(Supplied information Opens)
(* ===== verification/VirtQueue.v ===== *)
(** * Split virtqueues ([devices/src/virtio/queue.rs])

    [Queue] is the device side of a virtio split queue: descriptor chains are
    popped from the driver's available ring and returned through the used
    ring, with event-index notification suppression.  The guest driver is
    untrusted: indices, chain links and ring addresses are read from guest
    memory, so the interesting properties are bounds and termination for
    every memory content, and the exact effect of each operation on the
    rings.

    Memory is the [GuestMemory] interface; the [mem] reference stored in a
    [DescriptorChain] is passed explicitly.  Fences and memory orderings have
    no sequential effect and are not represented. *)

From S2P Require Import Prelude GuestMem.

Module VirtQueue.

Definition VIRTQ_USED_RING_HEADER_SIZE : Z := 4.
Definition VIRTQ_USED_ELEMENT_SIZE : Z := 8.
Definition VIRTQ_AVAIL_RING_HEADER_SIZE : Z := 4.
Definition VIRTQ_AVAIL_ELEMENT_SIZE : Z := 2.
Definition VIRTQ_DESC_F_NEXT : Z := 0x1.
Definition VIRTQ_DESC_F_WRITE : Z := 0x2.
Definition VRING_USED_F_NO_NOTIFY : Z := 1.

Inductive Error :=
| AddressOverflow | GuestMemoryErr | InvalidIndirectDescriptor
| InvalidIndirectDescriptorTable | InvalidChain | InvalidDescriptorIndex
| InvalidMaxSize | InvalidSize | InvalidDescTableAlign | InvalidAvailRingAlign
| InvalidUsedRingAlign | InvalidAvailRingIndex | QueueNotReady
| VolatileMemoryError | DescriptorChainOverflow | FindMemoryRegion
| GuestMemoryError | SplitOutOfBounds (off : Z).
(Supplied information Closes)
(Supplied information Opens)
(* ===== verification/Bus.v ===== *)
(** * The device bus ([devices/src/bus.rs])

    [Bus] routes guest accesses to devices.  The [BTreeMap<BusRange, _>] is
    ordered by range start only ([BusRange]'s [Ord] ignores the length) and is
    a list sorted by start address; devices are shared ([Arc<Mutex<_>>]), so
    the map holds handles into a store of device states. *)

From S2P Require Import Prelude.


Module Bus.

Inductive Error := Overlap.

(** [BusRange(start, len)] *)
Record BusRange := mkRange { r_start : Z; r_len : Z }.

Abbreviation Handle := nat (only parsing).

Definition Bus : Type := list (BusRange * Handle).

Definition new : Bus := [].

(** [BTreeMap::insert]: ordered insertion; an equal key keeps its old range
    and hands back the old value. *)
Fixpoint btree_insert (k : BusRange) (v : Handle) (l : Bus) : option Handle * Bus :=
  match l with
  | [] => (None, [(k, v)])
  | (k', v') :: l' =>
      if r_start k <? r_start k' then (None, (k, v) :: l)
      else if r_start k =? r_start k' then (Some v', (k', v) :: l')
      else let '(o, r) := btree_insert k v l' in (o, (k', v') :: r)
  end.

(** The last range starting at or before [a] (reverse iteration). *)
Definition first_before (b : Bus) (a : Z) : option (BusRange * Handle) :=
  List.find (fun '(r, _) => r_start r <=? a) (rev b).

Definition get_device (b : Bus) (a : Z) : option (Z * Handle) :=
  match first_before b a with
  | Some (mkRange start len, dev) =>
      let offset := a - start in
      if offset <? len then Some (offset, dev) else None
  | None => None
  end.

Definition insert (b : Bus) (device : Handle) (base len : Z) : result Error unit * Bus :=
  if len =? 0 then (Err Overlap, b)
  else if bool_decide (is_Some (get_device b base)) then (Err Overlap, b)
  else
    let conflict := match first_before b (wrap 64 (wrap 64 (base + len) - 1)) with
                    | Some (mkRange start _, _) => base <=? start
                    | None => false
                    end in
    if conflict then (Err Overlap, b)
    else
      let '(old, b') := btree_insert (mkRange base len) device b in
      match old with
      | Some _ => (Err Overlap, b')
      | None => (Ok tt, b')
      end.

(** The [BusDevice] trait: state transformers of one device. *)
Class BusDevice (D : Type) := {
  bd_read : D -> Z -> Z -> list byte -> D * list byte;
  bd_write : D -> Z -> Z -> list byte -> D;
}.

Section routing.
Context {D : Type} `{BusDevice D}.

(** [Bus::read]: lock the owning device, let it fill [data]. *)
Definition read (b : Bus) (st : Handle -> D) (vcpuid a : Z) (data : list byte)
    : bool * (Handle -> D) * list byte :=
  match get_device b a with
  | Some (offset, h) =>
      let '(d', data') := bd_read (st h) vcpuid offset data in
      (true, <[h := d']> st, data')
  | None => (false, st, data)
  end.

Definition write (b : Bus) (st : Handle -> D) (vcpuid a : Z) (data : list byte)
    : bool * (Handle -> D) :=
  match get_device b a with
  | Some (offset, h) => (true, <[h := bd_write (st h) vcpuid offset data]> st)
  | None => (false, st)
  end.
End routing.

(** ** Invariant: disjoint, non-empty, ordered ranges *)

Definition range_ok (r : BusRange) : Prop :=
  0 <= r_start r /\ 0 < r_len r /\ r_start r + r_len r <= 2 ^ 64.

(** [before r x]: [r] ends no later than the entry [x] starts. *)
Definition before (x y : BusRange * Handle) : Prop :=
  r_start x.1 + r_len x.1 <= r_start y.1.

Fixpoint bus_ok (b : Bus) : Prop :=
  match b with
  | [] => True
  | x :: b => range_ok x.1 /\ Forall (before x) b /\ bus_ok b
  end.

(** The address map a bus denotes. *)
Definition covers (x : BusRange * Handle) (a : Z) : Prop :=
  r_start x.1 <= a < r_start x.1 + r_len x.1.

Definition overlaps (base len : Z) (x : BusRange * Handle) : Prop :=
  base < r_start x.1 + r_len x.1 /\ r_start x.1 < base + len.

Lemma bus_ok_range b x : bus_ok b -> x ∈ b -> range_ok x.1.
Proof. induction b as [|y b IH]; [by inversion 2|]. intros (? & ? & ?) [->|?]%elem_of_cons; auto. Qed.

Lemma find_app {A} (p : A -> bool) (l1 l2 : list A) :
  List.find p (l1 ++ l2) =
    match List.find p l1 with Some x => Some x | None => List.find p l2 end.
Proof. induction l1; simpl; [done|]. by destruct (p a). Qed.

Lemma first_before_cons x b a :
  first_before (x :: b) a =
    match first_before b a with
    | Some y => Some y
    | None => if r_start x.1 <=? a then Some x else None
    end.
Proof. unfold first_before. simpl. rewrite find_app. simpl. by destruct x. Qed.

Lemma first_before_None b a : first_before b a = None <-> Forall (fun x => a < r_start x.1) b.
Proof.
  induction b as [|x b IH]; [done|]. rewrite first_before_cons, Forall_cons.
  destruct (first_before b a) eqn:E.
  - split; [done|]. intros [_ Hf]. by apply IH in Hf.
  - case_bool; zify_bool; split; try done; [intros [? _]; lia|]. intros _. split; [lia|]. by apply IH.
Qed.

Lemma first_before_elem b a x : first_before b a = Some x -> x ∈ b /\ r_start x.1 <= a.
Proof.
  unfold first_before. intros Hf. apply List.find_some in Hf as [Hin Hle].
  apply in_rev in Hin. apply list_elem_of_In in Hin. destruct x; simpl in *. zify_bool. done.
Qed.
(Supplied information Closes)
The task: Going down the listing above, begin printing at the line with "Definition VIRTQ_AVAIL_ELEMENT_SIZE : Z := 2." and finish with the line with "SplitOutOfBounds (off : Z).", exactly as they appear.

Result of this exercise:
Definition VIRTQ_AVAIL_ELEMENT_SIZE : Z := 2.
Definition VIRTQ_DESC_F_NEXT : Z := 0x1.
Definition VIRTQ_DESC_F_WRITE : Z := 0x2.
Definition VRING_USED_F_NO_NOTIFY : Z := 1.

Inductive Error :=
| AddressOverflow | GuestMemoryErr | InvalidIndirectDescriptor
| InvalidIndirectDescriptorTable | InvalidChain | InvalidDescriptorIndex
| InvalidMaxSize | InvalidSize | InvalidDescTableAlign | InvalidAvailRingAlign
| InvalidUsedRingAlign | InvalidAvailRingIndex | QueueNotReady
| VolatileMemoryError | DescriptorChainOverflow | FindMemoryRegion
| GuestMemoryError | SplitOutOfBounds (off : Z).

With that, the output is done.